The authors consider the advantage and disadvantage of main systems of heterologous genes expression in plants: plant cell culture and whole plants. They pay special attention to the expression vectors, mechanisms of regulation of transcription, translation and degradation of transcripts and target proteins.

Undoubtedly, the review will be useful for specialists in the plant genetics and biotechnology.  The review can be published with minor corrections.

A few remarks:

1.      It seems to me that in the review it should be noted that a certain disadvantage of plants as producers of mammalian glycoproteins is the difference in the structure of the carbohydrate component of such proteins in plants and mammals.

2.      Line 85: …”of pant systems and the DNA vectors…”.  Obviously should be”plant”.

3.      Lines 332, 342, 345: Why are the N. benthamiana underlined?

4.      Line 338: …”human alpha-1-antiryspin…”  Probably means alpha-1-antitrypsin (rAAT)?

5.      Line 361: …”AUT initiation codon…” Probably means AUG?

6.      Line 464: …”secretory proteins produced by filamentous fungi extraordinarily surface-active properties…”

Perhaps you should insert a preposition “with”: secretory proteins produced by filamentous fungi WITH extraordinarily surface-active properties…

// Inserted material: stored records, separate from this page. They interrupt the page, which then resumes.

(** ** Alone *)

Lemma no_current_inactive u d id : first_of by_generation (current_sessions u d) = None -> another_active id u d = false.
Proof.
  intros Hn. apply not_true_iff_false. intros Hyes. apply existsb_exists in Hyes as ([k s] & Hin & Hb).
  rewrite <- list_elem_of_In, elem_of_map_to_list in Hin. unfold session_active in Hb. bool_to_prop.
  assert (s ∈ current_sessions u d) as Hs.
  { apply elem_of_sessions. split; [|by exists k]. unfold mem. rewrite !bool_decide_eq_true_2; [done| |done].
    match goal with H : s_status s = _ |- _ => rewrite H end. by left. }
  destruct (current_sessions u d); [by apply not_elem_of_nil in Hs|done].
Qed.

Lemma session_row_id id u b balance mode binding t s : session_row id u b balance mode binding t = Ok s -> s_id s = id /\ s_userId s = u.
Proof. by intros (? & ? & _)%session_row_opens. Qed.

(** a start alone does what it says.  It is refused, and nothing is stored, unless the
    connection exists, is the user's, connected and authorised; a current session is answered
    when it is ACTIVE on the same connection and in the same mode and refuses the start
    otherwise; with no current session a new one is stored, ACTIVE at generation one with the
    opening amounts rounded to the cent, and answered. *)
Theorem start_exact id u b balance mode binding d :
  session_wf d -> sessions d !! id = None ->
  run (startSession id u b balance mode binding) d =
    match start_verdict u b mode d with
    | Err e => (d, Err e)
    | Ok (Some s) => (d, Ok s)
    | Ok None =>
        match session_row id u b balance mode binding (now d) with
        | Ok s => (set_sessions (<[id := s]> (sessions d)) d, Ok s)
        | Err e => (d, Err e)
        end
    end.
Proof.
  intros Hwf Hfree. unfold startSession, eligible_connection, start_verdict, findCurrentSessionOrdered. run_simpl.
  destruct (connections d !! b) as [c|]; run_simpl; [|done]. destruct (negb (bool_decide (b_userId c = u))); run_simpl; [done|].
  destruct (negb (bool_decide (b_status c = B_CONNECTED))); run_simpl; [done|]. destruct (negb (Authorization.isExecutable _)); run_simpl; [done|].
  destruct (first_of by_generation (current_sessions u d)) as [s|] eqn:Hcur.
  - destruct (negb (session_active s)); [done|]. unfold assertStartMatchesExistingAuthority.
    rewrite <- negb_andb. destruct (_ && _); cbn [negb]; by run_simpl.
  - unfold createSession, findSessionById. run_simpl. unfold session_insert.
    destruct (session_row id u b balance mode binding (now d)) as [s|e] eqn:Hrow.
    + destruct (session_row_id _ _ _ _ _ _ _ _ Hrow) as [-> ->]. rewrite Hfree, bool_decide_eq_false_2 by (by intros []).
      rewrite (no_current_inactive u d id Hcur). run_simpl. cbn. by rewrite lookup_insert_eq.
    + run_simpl. destruct (isUniqueViolation e) eqn:He; [|by run_simpl]. exfalso. revert Hrow He. unfold session_row, numeric_column.
      repeat case_match; cbn [rbind]; try done; intros [= <-]; done.
Qed.
Lemma reject_exact u z trade row source code (w : world) :
  trades (w_db w) !! t_id trade = Some row -> t_status row = Trade.PENDING -> t_id row = t_id trade ->
  exists w' t, run (reject_unsent u z trade source code) w = (w', Ok t) /\
    trade_moved (t_id trade) (apply_patch (settle_patch Trade.REJECTED (Some DEFINITELY_NOT_SENT)) row) w w' /\
    t_status t = Trade.REJECTED /\ t_id t = t_id trade.
Proof.
  intros Hrow Hs Hid. unfold reject_unsent. rewrite run_bind, (run_cas _ _ _ _ _ _ row) by done.
  rewrite run_bind, run_db, run_catch. unfold markRejected, intent_cas. rewrite run_op. cbn [inject]. rewrite run_bind.
  match goal with |- context [run (note _ _ _ ?a ?c) ?w1] => destruct (run_note u "TRADE_REJECTED" "Trade" a c w1) as [l ->] end.
  eexists _, _. split; [reflexivity|]. by repeat split.
Qed.

Lemma failed_exact u z trade row err (w : world) :
  trades (w_db w) !! t_id trade = Some row -> t_status row = Trade.PENDING -> t_id row = t_id trade ->
  let row' := apply_patch (failure_patch err) row in
  exists w' t, run (dispatch_failed (A := A) (P := P) code_text u z trade err) w = (w', Ok t) /\
    trade_moved (t_id trade) row' w w' /\ t_status t = t_status row' /\ t_id t = t_id trade.
Proof.
  intros Hrow Hs Hid. cbv zeta.
  destruct err as [e| | | |]; cbn [dispatch_failed failure_patch]; [destruct e| | | |];
    lazymatch goal with
    | |- context [reject_unsent] => by apply reject_exact
    | |- _ => eapply run_moved; [exact Hrow|done|done|reflexivity|done|done]
    end.
Qed.

(** *** The dispatch of a reserved trade *)

(** What a trade is about. *)
Definition same_terms (t t' : TradeRow) : Prop :=
  (t_id t', t_userId t', t_idempotencyKey t', t_tradeIntentId t', t_signalId t', t_brokerConnectionId t', t_tradingSessionId t',
   t_instrument t', t_direction t', t_lotSize t') =
  (t_id t, t_userId t, t_idempotencyKey t, t_tradeIntentId t, t_signalId t, t_brokerConnectionId t, t_tradingSessionId t,
   t_instrument t, t_direction t, t_lotSize t).
(* ===== verification/ConfirmationSpecs.v ===== *)
(** * Properties of confirmations

    What [Confirmations] guarantees: a confirmation that runs alone sends exactly what the user
    confirmed; what is listed; and where confirming departs from its documentation: the
    re-evaluation is given neither the regime nor the timeframe of the proposal. *)

From S2P Require Import Prelude Prog JsString CanonicalJson StateMachines Store OrderService RiskGrants Authority Boundary.
From S2P Require Import JsMap AdapterRegistry Adapter MarketSafety Orchestrator Dispatch TradeCas TradeIntents RiskProfiles RiskRules.
From S2P Require Import RiskEngine RiskApproval RiskLimits Sessions Execution Confirmations ExecutionSpecs ExecutionRuns.
From S2P Require Provider TradeReservation Capital Sizing.
Import Provider.Operation Provider.Response.
Open Scope string_scope.
Open Scope list_scope.
Open Scope Z_scope.

(** ** What is sent *)

Section calls.
Context {A P : Type} `{!EqDecision A, !BrokerAdapter A P, !PgNumeric}.
Context (sha256 : chars -> string) (date_parses : chars -> bool)
        (catalog : list Provider.Live.BrokerDefinition) (isSupported : string -> bool)
        (decrypt : option string -> option string -> option string -> option string -> result BrokerAdapterError DecryptedBrokerCredentials)
        (message_of : dexn -> string) (code_text : FinalDispatchBlockedReason -> string).

Abbreviation world := (World A P).
Abbreviation dispatch := (dispatchOrderUnderLease (A := A) (P := P) sha256 decrypt message_of code_text).

(** The provider calls are those made before, and others that satisfy [Q]. *)
Definition sends (Q : WireCall -> Prop) (w w' : world) : Prop :=
  exists calls, w_wire w' = w_wire w ++ calls /\ Forall Q calls.

#[export] Instance sends_preorder Q : PreOrder (sends Q).
Proof.
  split; [intros w; exists []; by rewrite app_nil_r|]. intros x y z (l & Hl & Ql) (m & Hm & Qm). exists (l ++ m).
  rewrite Hm, Hl, app_assoc. split; [done|by apply Forall_app].
Qed.

Lemma sends_wire {X} Q (p : wio (A := A) (P := P) X) : guar same_wire p -> guar (sends Q) p.
Proof. apply guar_weaken. intros w w' Hw. exists []. by rewrite app_nil_r. Qed.

(** The call is the one that the intent is routed to. *)
Definition routed (i : ExecutionIntent) (c : WireCall) : Prop :=
  exists reference, routed_call i (key_of sha256 i) reference = Ok (wc_call c) /\ wc_key c = key_of sha256 i.
(* ===== verification/ClosedTrades.v ===== *)
(** * Closed trades in minor units ([broker-reconciliation/services])

    currency-minor-units.ts and closed-trade-normalizer.service.ts: the exponents of the
    currencies, the conversion of a broker's decimal text to an integer of minor units, and the
    normalisation of what a broker reports.  The metadata summary of a trade is left out.

    The theorems: the conversion is the value of the text, cut towards zero at the currency's
    exponent, on exactly the texts that are decimals; and a batch is normalised trade by trade,
    each one either dropped or carried over with its net result. *)

From S2P Require Import Prelude JsString Store.
Open Scope string_scope.
Open Scope list_scope.
Open Scope Z_scope.

(** ** Currencies *)

Definition CURRENCY_MINOR_UNIT_DIGITS : gmap string nat := list_to_map
  (((fun c => (c, 2%nat)) <$>
    ["USD"; "EUR"; "GBP"; "CHF"; "CAD"; "AUD"; "NZD"; "CNY"; "HKD"; "SGD"; "INR"; "BRL"; "MXN"; "PLN"; "SEK"; "NOK"; "DKK";
     "CZK"; "HUF"; "TRY"; "RUB"; "ZAR"; "NGN"; "GHS"; "KES"; "EGP"; "MAD"; "AED"; "SAR"; "QAR"; "THB"; "MYR"; "PHP"; "IDR"; "ILS"]) ++
   ((fun c => (c, 0%nat)) <$> ["JPY"; "KRW"; "VND"; "CLP"; "ISK"; "XOF"; "XAF"; "UGX"; "RWF"]) ++
   ((fun c => (c, 3%nat)) <$> ["KWD"; "BHD"; "OMR"; "JOD"; "TND"])).

Definition isSupportedCurrency (currency : string) : bool :=
  bool_decide (is_Some (CURRENCY_MINOR_UNIT_DIGITS !! toUpperCase currency)).

Definition getMinorUnitDigits (currency : string) : result exn nat :=
  match CURRENCY_MINOR_UNIT_DIGITS !! toUpperCase currency with
  | Some digits => Ok digits
  | None => Err (PlainError "Unsupported currency minor-unit mapping")
  end.

(** ** Minor units *)

(** [/^\d+$/.test(s)]. *)
Definition digits_only (l : chars) : bool := negb (bool_decide (l = [])) && forallb is_digit l.

(** [s.slice(0, n).padEnd(n, '0')]. *)
Definition fraction_digits (n : nat) (l : chars) : chars :=
  let cut := take n l in cut ++ replicate (n - length cut) "0"%char.

(** The text before and after the first dot. *)
Definition split_dot (l : chars) : chars * chars :=
  match find_index (ascii_eqb "."%char) l with
  | None => (l, [])
  | Some i => (take i l, drop (S i) l)
  end.

(** The text [null] is refused with every other text that is no number. *)
Definition majorToMinorUnits (majorStr : string) (digits : nat) : option Z :=
  let trimmed := trim (chars_of majorStr) in
  if bool_decide (trimmed = []) then None
  else
    let negative := starts_with "-"%char trimmed in
    let '(intPart, decPart) := split_dot (if negative then drop 1 trimmed else trimmed) in
    let intPart := if bool_decide (intPart = []) then ["0"%char] else intPart in
    if negb (digits_only intPart) then None
    else if negb (bool_decide (decPart = [])) && negb (digits_only decPart) then None
    else
      let minor := digits_val intPart * 10 ^ Z.of_nat digits + digits_val (fraction_digits digits decPart) in
      Some (if negative then - minor else minor).

(** ** Normalisation *)

(** What a broker reports; any of it may be missing at run time. *)
Record BrokerClosedTrade := mkClosed {
  k_externalOrderId : option string; k_instrument : option string; k_direction : string; k_lotSize : option string;
  k_openPrice : option string; k_closePrice : option string; k_realisedPnl : option string; k_commission : option string;
  k_swap : option string; k_openedAt : option Z; k_closedAt : option Z }.

Record NormalizedClosedTrade := mkNormalized {
  nt_brokerTradeId : string; nt_instrument : string; nt_direction : string; nt_volume : string; nt_openedAt : option Z;
  nt_closedAt : Z; nt_entryPrice : option string; nt_exitPrice : option string; nt_grossRealisedPnl : Z; nt_commission : Z;
  nt_swap : Z; nt_netRealisedPnl : Z; nt_currency : string }.

(** [s?.trim()], when that is not empty. *)
Definition trimmed_text (s : option string) : option string :=
  match s with
  | Some s => let t := trim (chars_of s) in if bool_decide (t = []) then None else Some (string_of t)
  | None => None
  end.

(** [None]: skipped. *)
Definition normalizeOne (currency : string) (digits : nat) (now : Z) (raw : BrokerClosedTrade) : option NormalizedClosedTrade :=
  match trimmed_text (k_externalOrderId raw), k_closedAt raw with
  | Some brokerTradeId, Some closedAt =>
      if now <? closedAt then None
      else
        match majorToMinorUnits (default "0" (k_realisedPnl raw)) digits, majorToMinorUnits (default "0" (k_commission raw)) digits,
              majorToMinorUnits (default "0" (k_swap raw)) digits with
        | Some gross, Some commission, Some swap =>
            if negb (bool_decide (k_direction raw = "BUY") || bool_decide (k_direction raw = "SELL")) then None
            else
              match trimmed_text (k_instrument raw) with
              | Some instrument =>
                  Some (mkNormalized brokerTradeId instrument (k_direction raw) (default "0" (k_lotSize raw)) (k_openedAt raw)
                          closedAt (k_openPrice raw) (k_closePrice raw) gross commission swap (gross + commission + swap) currency)
              | None => None
              end
        | _, _, _ => None
        end
  | _, _ => None
  end.

(** The valid trades, and how many were skipped. *)
Definition normalize (rawTrades : list BrokerClosedTrade) (currency : string) (now : Z)
  : result exn (list NormalizedClosedTrade * nat) :=
  rmap (fun digits =>
          let valid := omap (normalizeOne currency digits now) rawTrades in
          (valid, (length rawTrades - length valid)%nat))
    (getMinorUnitDigits currency).

(** ** The conversion *)

Lemma digits_only_iff l : digits_only l = true <-> all_digits l /\ l <> [].
Proof.
  unfold digits_only, all_digits. rewrite andb_true_iff, negb_true_iff, bool_decide_eq_false, forallb_forall, Forall_forall.
  setoid_rewrite <- list_elem_of_In. tauto.
Qed.

Lemma fraction_value n l : all_digits l -> digits_val (fraction_digits n l) = digits_val l * 10 ^ Z.of_nat n / 10 ^ Z.of_nat (length l).
Proof.
  intros Hl. unfold fraction_digits. rewrite digits_val_app, digits_val_zeros, length_replicate, Z.add_0_r.
  pose proof (pow10_pos (Z.of_nat (length l)) ltac:(lia)) as Hp.
  destruct (decide (length l <= n)%nat) as [Hn|Hn].
  - rewrite take_ge by lia. apply Z.div_unique_exact; [lia|].
    replace (Z.of_nat n) with (Z.of_nat (n - length l) + Z.of_nat (length l)) at 1 by lia.
    rewrite pow10_add by lia. ring.
  - assert (l = take n l ++ drop n l) as Hs by by rewrite take_drop.
    assert (length (take n l) = n) as Hlen by (rewrite length_take; lia).
    assert (length (drop n l) = (length l - n)%nat) as Hld by apply length_drop.
    assert (all_digits (drop n l)) as Hd by (rewrite Hs in Hl; by apply all_digits_app in Hl as [_ ?]).
    rewrite Hlen, Nat.sub_diag. cbn [Z.of_nat]. rewrite Z.mul_1_r.
    pose proof (digits_val_bounds _ Hd) as Hb. rewrite Hld in Hb.
    rewrite Hs at 2. rewrite digits_val_app, Hld.
    replace (Z.of_nat (length l)) with (Z.of_nat (length l - n) + Z.of_nat n) by lia. rewrite pow10_add by lia.
    rewrite Z.div_mul_cancel_r by (apply Z.pow_nonzero; lia).
    apply Z.div_unique with (r := digits_val (drop n l)); [lia|ring].
Qed.

Definition sign (negative : bool) : chars := if negative then ["-"%char] else [].

(** A decimal text: a sign, digits, and digits after a dot; one of the two runs of digits may be
    empty, and so may both after a sign or a dot. *)
Definition decimal_text (l : chars) (negative : bool) (int frac : chars) : Prop :=
  l <> [] /\ all_digits int /\ all_digits frac /\ (l = sign negative ++ int ++ "."%char :: frac \/ (frac = [] /\ l = sign negative ++ int)).

Definition minor_value (negative : bool) (int frac : chars) (digits : nat) : Z :=
  let v := digits_val (int ++ frac) * 10 ^ Z.of_nat digits / 10 ^ Z.of_nat (length frac) in if negative then - v else v.

Lemma minor_split int frac n :
  all_digits int -> all_digits frac ->
  digits_val (int ++ frac) * 10 ^ Z.of_nat n / 10 ^ Z.of_nat (length frac) =
  digits_val int * 10 ^ Z.of_nat n + digits_val (fraction_digits n frac).
Proof.
  intros Hi Hf. rewrite fraction_value, digits_val_app by done. pose proof (pow10_pos (Z.of_nat (length frac)) ltac:(lia)).
  replace ((_ + _) * 10 ^ Z.of_nat n) with (digits_val frac * 10 ^ Z.of_nat n + digits_val int * 10 ^ Z.of_nat n * 10 ^ Z.of_nat (length frac)) by ring.
  rewrite Z.div_add by lia. lia.
Qed.

Lemma split_dot_dot int frac : all_digits int -> split_dot (int ++ "."%char :: frac) = (int, frac).
Proof.
  intros Hi. unfold split_dot. rewrite find_index_hit; [|eapply digits_avoid; [|exact Hi]; intros c Hc; by apply digit_not_char|done].
  rewrite take_app_length. f_equal. change ("."%char :: frac) with (["."%char] ++ frac). rewrite app_assoc.
  apply drop_app_length'. rewrite length_app. cbn. lia.
Qed.

Lemma split_dot_digits int : all_digits int -> split_dot int = (int, []).
Proof.
  intros Hi. unfold split_dot. rewrite find_index_avoids; [done|]. eapply digits_avoid; [|exact Hi]. intros c Hc. by apply digit_not_char.
Qed.

Lemma split_dot_inv l int frac :
  split_dot l = (int, frac) -> (l = int ++ "."%char :: frac) \/ (frac = [] /\ l = int).
Proof.
  unfold split_dot. destruct (find_index _ l) as [i|] eqn:Hi; intros [= <- <-]; [|by right]. left.
  revert i Hi. induction l as [|c l IH]; intros i; [done|]. cbn [find_index]. destruct (ascii_eqb "." c) eqn:Hc.
  - apply bool_decide_eq_true in Hc as <-. by intros [= <-].
  - destruct (find_index _ l) as [j|]; [|done]. cbn. intros [= <-]. cbn [take drop app]. f_equal. by apply IH.
Qed.

Lemma sign_split l : l = sign (starts_with "-"%char l) ++ (if starts_with "-"%char l then drop 1 l else l).
Proof. destruct l as [|c l]; [done|]. cbn [starts_with]. destruct (ascii_eqb "-" c) eqn:Hc; [|done]. by apply bool_decide_eq_true in Hc as <-. Qed.

Lemma starts_sign negative l :
  starts_with "-"%char l = false ->
  starts_with "-"%char (sign negative ++ l) = negative /\ (if negative then drop 1 (sign negative ++ l) else sign negative ++ l) = l.
Proof. destruct negative; cbn; [done|]. done. Qed.

Lemma digits_start int l : all_digits int -> (int = [] -> starts_with "-"%char l = false) -> starts_with "-"%char (int ++ l) = false.
Proof.
  intros Hi Hl. destruct Hi as [|c int Hc Hi]; [by apply Hl|]. cbn. by apply digit_not_char.
Qed.

Lemma minor_units_sound s digits v :
  majorToMinorUnits s digits = Some v ->
  exists negative int frac, decimal_text (trim (chars_of s)) negative int frac /\ v = minor_value negative int frac digits.
Proof.
  unfold majorToMinorUnits, decimal_text, minor_value. set (l := trim (chars_of s)). cbv zeta.
  case_bool_decide as Hl; [done|]. destruct (split_dot _) as [int frac] eqn:Hs. apply split_dot_inv in Hs.
  destruct (digits_only _) eqn:Hi; [|done]. cbn [negb]. destruct (_ && _) eqn:Hf; [done|]. intros [= <-].
  assert (all_digits frac) as Hfrac.
  { apply andb_false_iff in Hf as [Hf|Hf]; apply negb_false_iff in Hf; [apply bool_decide_eq_true in Hf as ->; constructor|].
    by apply digits_only_iff in Hf as [? _]. }
  assert (all_digits int /\ digits_val (if bool_decide (int = []) then ["0"%char] else int) = digits_val int) as [Hint ->].
  { apply digits_only_iff in Hi as [Hi _]. destruct (bool_decide (int = [])) eqn:Hz; bool_to_prop; [rewrite Hz; split; [constructor|done]|done]. }
  exists (starts_with "-" l), int, frac. rewrite minor_split by done. split; [|done].
  split; [done|]. split; [done|]. split; [done|]. pose proof (sign_split l) as Hsign.
  destruct Hs as [Hs|[-> Hs]]; rewrite Hs in Hsign; [by left|by right].
Qed.

(** What an amount of a currency is in minor units. *)
Definition worth (currency text : string) (v : Z) : Prop :=
  exists digits negative int frac, CURRENCY_MINOR_UNIT_DIGITS !! toUpperCase currency = Some digits /\
    decimal_text (trim (chars_of text)) negative int frac /\ v = minor_value negative int frac digits.

(** What a reported trade is carried over as. *)
Record carried (currency : string) (raw : BrokerClosedTrade) (n : NormalizedClosedTrade) : Prop := {
  ca_id : exists id, k_externalOrderId raw = Some id /\ chars_of (nt_brokerTradeId n) = trim (chars_of id);
  ca_closed : k_closedAt raw = Some (nt_closedAt n);
  ca_gross : worth currency (default "0" (k_realisedPnl raw)) (nt_grossRealisedPnl n);
  ca_commission : worth currency (default "0" (k_commission raw)) (nt_commission n);
  ca_swap : worth currency (default "0" (k_swap raw)) (nt_swap n);
  ca_net : nt_netRealisedPnl n = nt_grossRealisedPnl n + nt_commission n + nt_swap n }.

Lemma normalize_carried raws currency now valid skipped n :
  normalize raws currency now = Ok (valid, skipped) -> n ∈ valid -> exists raw, raw ∈ raws /\ carried currency raw n.
Proof.
  intros (digits & Hd & [= -> _])%rmap_ok Hn. apply list_elem_of_omap in Hn as (raw & Hraw & Hn). exists raw. split; [done|].
  unfold getMinorUnitDigits in Hd. destruct (CURRENCY_MINOR_UNIT_DIGITS !! toUpperCase currency) as [k|] eqn:Hk; [|done]. injection Hd as ->.
  assert (forall text v, majorToMinorUnits text digits = Some v -> worth currency text v) as Hw
    by (intros text v (neg & int & frac & ? & ?)%minor_units_sound; by exists digits, neg, int, frac).
  revert Hn. unfold normalizeOne, trimmed_text. destruct (k_externalOrderId raw) as [id|] eqn:Hid; [|done]. cbv zeta.
  case_bool_decide; [done|]. destruct (k_closedAt raw) as [at_|] eqn:Hat; [|done]. destruct (now <? at_); [done|].
  destruct (majorToMinorUnits (default "0" (k_realisedPnl raw)) digits) as [g|] eqn:Hg; [|done].
  destruct (majorToMinorUnits (default "0" (k_commission raw)) digits) as [c|] eqn:Hc; [|done].
  destruct (majorToMinorUnits (default "0" (k_swap raw)) digits) as [w|] eqn:Hs; [|done].
  destruct (negb _); [done|]. destruct (match k_instrument raw with Some _ => _ | None => _ end); [|done]. intros [= <-].
  split; cbn; [by exists id; rewrite chars_of_string_of|done|by apply Hw..|done].
Qed.

(** C31: Broker amounts become minor units exactly.  A text is converted if and only if, but for
    surrounding white space, it is an optional minus sign, digits, and at most one dot with
    digits on either side; and the result is its value at the currency's exponent, cut towards
    zero: extra fraction digits are dropped, missing ones are zero, and a currency without
    subunits keeps the integer part.  No floating point is involved. *)
Theorem minor_units_exact s digits v :
  majorToMinorUnits s digits = Some v <->
  exists negative int frac, decimal_text (trim (chars_of s)) negative int frac /\ v = minor_value negative int frac digits.
Proof.
  split.
  - apply minor_units_sound.
  - unfold majorToMinorUnits, decimal_text, minor_value. set (l := trim (chars_of s)). cbv zeta.
    intros (negative & int & frac & (Hl & Hi & Hf & Hcase) & ->). rewrite bool_decide_eq_false_2 by done. rewrite minor_split by done.
    assert (exists rest, l = sign negative ++ rest /\ starts_with "-"%char rest = false /\ split_dot rest = (int, frac)) as (rest & -> & Hr & Hsplit).
    { destruct Hcase as [Hc|[-> Hc]]; eexists; (split; [exact Hc|]); (split; [|by apply split_dot_dot || by apply split_dot_digits]).
      - by apply digits_start.
      - rewrite <- (app_nil_r int). by apply digits_start. }
    destruct (starts_sign negative rest Hr) as [-> ->]. rewrite Hsplit.
    assert (digits_only (if bool_decide (int = []) then ["0"%char] else int) = true /\
            digits_val (if bool_decide (int = []) then ["0"%char] else int) = digits_val int) as [-> ->].
    { destruct (bool_decide (int = [])) eqn:Hz; bool_to_prop; [by rewrite Hz|]. split; [by apply digits_only_iff|done]. }
    cbn [negb]. destruct (_ && _) eqn:Hx; [|done]. exfalso. apply andb_true_iff in Hx as [Hne Hd].
    apply negb_true_iff, bool_decide_eq_false in Hne. apply negb_true_iff in Hd.
    by rewrite (proj2 (digits_only_iff frac) (conj Hf Hne)) in Hd.
Qed.
(* ===== verification/FeeSpecs.v ===== *)
(** * What has been charged adds up

    The fee services one call at a time, in any order: every account's high-water mark is the sum
    of the profits its paid assessments were charged for, its total of fees is the sum of their
    fees, and at most one assessment is waiting for its payment, made from that mark. *)

From S2P Require Import Prelude Prog JsString Store Sums Capital FeeRates ClosedTrades FeeBooks TradeLedger FeeAssessments FeePayments BillingCycles.
From S2P Require Import FeeGuarantees.
From stdpp Require Import relations.
Open Scope string_scope.
Open Scope list_scope.
Open Scope Z_scope.

(** ** Programs that run alone *)

(** From a state with [I], whatever the outcome, [p] leaves one with [J]. *)
Definition leads {S E A} (I : S -> Prop) (p : prog S E A) (J : S -> Prop) : Prop := forall s, I s -> J (fst (run p s)).

Section leads.
Context {S E : Type} (I J : S -> Prop).

Lemma leads_bind {A B} (K : S -> Prop) (p : prog S E A) (f : A -> prog S E B) :
  (forall s, K s -> J s) -> leads I p K -> (forall x, leads K (f x) J) -> leads I (bind p f) J.
Proof.
  intros HK Hp Hf s Hs. rewrite run_bind. specialize (Hp s Hs). destruct (run p s) as [s' [x|e]]; [by apply Hf|by apply HK].
Qed.

Lemma leads_catch {A} (K : S -> Prop) (p : prog S E A) h :
  (forall s, K s -> J s) -> leads I p K -> (forall e, leads K (h e) J) -> leads I (catch p h) J.
Proof.
  intros HK Hp Hh s Hs. rewrite run_catch. specialize (Hp s Hs). destruct (run p s) as [s' [x|e]]; [by apply HK|by apply Hh].
Qed.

Comments for author File: Comments.pdf

Author Response

We appreciate the reviewer's very positive comments and very careful editing.  The reviewer pointed out that we should point out that differences in protein glycosylation between plants and animals might a issue for production of some therapeutic proteins in plants.  We have discussed the issue in the revised issue with a reference (lines 67-60).  However, the focus of the review is on the yield of recombinant protein production in plants and therefore, the issue of postranslational modifications is not extensively discussed unless they affect protein stability.

The reviewer has also pointed out a few typos and grammatical errors.  We appreciate the reviewer's editing and have corrected these errors in the revised manuscript.